RECORDS TO USE START

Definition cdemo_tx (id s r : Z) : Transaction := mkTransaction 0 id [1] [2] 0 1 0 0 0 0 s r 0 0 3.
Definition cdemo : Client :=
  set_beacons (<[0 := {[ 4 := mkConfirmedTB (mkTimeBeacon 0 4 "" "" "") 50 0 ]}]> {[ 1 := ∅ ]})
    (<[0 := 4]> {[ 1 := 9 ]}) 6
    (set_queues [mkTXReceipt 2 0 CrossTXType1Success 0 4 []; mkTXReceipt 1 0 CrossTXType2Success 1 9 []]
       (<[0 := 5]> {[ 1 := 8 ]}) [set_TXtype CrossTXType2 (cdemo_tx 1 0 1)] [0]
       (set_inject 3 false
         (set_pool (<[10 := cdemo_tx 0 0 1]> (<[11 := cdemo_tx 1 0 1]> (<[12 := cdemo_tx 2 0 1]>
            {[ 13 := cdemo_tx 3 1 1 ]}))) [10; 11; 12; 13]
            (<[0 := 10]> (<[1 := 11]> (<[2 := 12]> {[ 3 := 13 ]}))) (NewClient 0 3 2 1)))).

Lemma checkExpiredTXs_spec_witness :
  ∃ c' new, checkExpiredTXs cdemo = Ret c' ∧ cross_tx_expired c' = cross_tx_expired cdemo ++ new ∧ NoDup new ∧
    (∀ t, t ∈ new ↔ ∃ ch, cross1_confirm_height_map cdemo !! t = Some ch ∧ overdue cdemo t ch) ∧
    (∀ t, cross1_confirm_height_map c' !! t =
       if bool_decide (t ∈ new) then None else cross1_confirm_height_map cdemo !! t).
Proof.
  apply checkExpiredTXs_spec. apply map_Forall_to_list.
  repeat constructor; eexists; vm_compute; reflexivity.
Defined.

RECORDS TO USE END
RECORDS TO USE START

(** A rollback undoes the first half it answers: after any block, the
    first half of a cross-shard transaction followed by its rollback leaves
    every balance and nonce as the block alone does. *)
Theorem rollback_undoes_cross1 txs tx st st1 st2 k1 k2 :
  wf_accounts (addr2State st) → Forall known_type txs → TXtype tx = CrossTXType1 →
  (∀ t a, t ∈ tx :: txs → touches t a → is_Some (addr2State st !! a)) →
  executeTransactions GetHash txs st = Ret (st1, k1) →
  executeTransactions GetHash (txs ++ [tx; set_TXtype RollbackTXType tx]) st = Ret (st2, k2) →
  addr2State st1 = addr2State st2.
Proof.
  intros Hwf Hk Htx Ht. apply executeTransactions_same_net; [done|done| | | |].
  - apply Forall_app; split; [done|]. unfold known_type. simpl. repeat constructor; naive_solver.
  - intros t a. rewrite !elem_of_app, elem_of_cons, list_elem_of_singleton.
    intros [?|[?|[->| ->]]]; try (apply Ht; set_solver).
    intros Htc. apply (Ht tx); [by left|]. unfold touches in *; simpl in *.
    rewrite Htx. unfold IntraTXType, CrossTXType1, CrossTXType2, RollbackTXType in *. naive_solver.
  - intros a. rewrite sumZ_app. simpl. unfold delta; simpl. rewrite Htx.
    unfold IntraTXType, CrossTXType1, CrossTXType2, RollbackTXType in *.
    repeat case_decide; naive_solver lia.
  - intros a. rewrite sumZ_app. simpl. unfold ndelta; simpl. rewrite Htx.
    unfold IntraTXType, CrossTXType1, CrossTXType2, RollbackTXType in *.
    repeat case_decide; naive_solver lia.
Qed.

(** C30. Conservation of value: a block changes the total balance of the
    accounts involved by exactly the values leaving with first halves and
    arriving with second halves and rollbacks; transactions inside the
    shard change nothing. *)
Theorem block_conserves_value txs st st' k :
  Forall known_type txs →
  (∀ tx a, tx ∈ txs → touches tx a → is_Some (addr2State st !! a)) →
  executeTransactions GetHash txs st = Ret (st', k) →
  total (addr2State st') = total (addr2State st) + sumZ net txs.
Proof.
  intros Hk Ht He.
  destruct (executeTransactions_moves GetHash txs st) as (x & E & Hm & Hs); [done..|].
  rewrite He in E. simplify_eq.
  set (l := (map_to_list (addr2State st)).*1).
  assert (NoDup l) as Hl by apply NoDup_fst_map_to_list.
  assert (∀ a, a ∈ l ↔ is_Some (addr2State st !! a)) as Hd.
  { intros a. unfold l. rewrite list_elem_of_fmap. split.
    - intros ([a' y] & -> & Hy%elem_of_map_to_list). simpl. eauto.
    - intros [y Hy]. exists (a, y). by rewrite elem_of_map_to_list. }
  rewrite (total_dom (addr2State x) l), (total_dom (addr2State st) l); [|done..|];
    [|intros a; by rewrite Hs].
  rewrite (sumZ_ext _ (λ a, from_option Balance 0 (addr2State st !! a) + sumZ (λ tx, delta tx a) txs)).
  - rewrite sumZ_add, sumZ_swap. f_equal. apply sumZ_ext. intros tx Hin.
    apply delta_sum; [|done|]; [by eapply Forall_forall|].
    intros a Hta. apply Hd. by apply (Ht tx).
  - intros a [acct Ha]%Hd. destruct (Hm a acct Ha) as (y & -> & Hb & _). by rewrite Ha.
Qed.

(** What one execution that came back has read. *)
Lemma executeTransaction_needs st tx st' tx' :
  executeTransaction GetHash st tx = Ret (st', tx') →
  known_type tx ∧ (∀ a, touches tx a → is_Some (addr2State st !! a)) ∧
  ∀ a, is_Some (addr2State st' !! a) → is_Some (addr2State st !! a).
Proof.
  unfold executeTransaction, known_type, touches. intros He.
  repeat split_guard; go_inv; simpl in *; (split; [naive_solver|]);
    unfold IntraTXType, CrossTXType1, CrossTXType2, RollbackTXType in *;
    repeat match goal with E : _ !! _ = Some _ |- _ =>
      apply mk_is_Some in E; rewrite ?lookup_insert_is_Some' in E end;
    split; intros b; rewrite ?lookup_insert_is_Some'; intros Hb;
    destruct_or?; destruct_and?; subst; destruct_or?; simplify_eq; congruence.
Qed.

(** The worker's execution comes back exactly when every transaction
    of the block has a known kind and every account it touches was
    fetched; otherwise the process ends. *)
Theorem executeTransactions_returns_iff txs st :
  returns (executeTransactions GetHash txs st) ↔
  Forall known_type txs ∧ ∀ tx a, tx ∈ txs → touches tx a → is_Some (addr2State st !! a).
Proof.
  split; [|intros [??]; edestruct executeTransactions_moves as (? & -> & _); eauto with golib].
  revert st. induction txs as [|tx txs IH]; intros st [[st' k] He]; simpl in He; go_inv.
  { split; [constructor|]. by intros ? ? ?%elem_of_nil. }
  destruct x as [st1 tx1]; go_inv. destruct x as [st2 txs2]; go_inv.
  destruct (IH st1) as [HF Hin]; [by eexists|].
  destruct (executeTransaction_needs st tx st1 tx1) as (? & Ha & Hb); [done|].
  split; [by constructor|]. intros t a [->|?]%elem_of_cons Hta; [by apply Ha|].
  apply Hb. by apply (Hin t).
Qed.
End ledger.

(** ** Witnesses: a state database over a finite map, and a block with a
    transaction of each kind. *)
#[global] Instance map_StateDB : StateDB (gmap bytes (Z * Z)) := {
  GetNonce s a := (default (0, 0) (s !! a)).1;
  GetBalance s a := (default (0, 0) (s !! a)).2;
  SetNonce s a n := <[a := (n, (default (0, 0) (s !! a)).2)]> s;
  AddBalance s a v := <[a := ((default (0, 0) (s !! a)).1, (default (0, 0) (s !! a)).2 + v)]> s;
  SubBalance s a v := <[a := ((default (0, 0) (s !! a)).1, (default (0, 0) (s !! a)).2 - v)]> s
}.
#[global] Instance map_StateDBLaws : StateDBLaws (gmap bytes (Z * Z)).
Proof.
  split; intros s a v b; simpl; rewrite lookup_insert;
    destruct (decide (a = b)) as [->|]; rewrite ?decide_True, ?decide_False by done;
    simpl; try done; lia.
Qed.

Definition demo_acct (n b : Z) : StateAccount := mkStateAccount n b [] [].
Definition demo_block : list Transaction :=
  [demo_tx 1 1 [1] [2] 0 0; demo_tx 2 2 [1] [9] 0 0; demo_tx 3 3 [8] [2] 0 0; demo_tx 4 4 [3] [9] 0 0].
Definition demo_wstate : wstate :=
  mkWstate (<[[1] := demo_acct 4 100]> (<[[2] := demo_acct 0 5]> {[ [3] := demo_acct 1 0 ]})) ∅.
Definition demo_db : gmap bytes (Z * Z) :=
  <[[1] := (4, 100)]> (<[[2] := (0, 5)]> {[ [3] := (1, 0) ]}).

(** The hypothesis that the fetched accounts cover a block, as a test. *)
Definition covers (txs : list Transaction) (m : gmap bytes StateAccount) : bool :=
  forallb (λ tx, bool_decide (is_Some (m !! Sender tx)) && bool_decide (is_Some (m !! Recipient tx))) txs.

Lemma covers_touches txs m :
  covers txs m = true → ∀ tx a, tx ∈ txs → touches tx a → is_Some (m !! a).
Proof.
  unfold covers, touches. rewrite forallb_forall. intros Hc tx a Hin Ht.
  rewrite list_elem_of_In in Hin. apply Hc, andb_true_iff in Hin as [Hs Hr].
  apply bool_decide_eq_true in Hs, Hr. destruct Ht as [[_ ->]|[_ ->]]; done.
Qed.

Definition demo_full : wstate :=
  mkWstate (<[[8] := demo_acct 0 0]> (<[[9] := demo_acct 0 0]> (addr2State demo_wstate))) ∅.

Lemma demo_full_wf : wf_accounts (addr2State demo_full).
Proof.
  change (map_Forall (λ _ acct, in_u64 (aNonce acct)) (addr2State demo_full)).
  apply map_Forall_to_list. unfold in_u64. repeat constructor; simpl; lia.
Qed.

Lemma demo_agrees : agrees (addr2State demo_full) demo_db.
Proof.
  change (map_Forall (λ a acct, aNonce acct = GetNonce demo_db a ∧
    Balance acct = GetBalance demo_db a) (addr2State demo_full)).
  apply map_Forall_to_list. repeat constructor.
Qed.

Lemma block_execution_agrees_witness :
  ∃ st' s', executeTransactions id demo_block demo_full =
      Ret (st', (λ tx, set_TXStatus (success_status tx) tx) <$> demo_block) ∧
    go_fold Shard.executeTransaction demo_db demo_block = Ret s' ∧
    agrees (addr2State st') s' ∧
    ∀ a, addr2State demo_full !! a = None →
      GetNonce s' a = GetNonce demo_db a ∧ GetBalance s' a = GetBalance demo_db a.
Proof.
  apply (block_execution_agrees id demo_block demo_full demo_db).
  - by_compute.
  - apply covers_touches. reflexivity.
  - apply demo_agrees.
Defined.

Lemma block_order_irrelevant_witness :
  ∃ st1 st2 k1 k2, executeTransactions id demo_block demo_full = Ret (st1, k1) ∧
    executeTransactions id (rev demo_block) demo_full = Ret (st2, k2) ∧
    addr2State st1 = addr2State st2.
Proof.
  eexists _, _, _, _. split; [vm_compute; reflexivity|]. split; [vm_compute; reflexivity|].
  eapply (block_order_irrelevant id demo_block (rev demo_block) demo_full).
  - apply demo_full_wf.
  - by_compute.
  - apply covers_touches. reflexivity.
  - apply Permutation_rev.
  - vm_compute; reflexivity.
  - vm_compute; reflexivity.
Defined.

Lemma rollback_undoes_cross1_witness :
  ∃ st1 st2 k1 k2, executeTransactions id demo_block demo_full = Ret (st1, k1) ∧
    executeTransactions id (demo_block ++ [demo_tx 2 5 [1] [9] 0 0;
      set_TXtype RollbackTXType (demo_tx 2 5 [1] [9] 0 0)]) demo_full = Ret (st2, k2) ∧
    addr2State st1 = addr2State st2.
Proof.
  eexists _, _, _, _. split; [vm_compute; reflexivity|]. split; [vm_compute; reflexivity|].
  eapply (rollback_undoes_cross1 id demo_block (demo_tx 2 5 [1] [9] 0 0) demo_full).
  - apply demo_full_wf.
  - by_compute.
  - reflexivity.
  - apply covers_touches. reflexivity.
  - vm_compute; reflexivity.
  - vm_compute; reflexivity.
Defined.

RECORDS TO USE END
RECORDS TO USE START

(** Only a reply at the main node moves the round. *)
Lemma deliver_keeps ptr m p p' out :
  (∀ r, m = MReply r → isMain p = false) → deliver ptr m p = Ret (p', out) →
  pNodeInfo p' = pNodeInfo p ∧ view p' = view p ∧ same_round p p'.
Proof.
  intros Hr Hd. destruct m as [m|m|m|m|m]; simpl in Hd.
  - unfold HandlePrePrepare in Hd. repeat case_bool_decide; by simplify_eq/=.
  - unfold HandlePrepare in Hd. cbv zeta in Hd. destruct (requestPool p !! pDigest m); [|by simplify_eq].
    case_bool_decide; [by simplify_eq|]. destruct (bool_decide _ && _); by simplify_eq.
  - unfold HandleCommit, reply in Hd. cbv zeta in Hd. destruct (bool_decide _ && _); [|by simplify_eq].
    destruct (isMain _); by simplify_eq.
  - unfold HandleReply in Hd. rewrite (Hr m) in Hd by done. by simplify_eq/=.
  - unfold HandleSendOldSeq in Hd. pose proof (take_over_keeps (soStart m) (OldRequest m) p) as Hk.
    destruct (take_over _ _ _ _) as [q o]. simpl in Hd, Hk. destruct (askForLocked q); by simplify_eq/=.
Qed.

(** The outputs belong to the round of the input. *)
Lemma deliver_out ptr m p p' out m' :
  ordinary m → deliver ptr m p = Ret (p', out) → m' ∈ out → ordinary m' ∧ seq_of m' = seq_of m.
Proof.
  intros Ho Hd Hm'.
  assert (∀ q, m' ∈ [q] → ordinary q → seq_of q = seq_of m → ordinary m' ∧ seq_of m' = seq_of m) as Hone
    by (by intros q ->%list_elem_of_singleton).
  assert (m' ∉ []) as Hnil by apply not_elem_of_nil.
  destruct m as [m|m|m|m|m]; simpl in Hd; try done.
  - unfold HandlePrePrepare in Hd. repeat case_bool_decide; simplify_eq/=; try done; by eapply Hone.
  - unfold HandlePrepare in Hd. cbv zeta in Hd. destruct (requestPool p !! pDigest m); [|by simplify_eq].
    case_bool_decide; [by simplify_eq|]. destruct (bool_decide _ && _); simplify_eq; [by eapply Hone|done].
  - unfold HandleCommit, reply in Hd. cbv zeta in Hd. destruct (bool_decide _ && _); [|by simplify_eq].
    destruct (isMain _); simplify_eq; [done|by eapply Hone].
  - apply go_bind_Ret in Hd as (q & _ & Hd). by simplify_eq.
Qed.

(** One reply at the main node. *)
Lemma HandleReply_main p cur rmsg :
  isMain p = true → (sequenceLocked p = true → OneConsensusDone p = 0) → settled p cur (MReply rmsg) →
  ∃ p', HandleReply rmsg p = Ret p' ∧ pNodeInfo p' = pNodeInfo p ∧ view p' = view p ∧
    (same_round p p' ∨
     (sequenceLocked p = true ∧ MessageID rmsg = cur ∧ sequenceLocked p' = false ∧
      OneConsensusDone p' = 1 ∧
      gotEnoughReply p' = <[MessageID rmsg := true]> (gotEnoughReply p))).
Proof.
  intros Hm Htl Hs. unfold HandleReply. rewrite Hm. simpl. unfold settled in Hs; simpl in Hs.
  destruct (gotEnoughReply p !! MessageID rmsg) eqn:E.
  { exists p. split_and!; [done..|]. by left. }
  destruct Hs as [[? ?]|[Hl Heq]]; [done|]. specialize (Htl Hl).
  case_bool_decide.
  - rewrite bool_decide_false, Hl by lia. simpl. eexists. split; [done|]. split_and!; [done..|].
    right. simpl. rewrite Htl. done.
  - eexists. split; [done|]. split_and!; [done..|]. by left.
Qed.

RECORDS TO USE END

Using the data above, transcribe the lines that run from the line with "destruct (executeTransaction_needs st" to the line with "AddBalance s a", both ends kept, and output nothing else.

  destruct (executeTransaction_needs st tx st1 tx1) as (? & Ha & Hb); [done|].
  split; [by constructor|]. intros t a [->|?]%elem_of_cons Hta; [by apply Ha|].
  apply Hb. by apply (Hin t).
Qed.
End ledger.

(** ** Witnesses: a state database over a finite map, and a block with a
    transaction of each kind. *)
#[global] Instance map_StateDB : StateDB (gmap bytes (Z * Z)) := {
  GetNonce s a := (default (0, 0) (s !! a)).1;
  GetBalance s a := (default (0, 0) (s !! a)).2;
  SetNonce s a n := <[a := (n, (default (0, 0) (s !! a)).2)]> s;
  AddBalance s a v := <[a := ((default (0, 0) (s !! a)).1, (default (0, 0) (s !! a)).2 + v)]> s;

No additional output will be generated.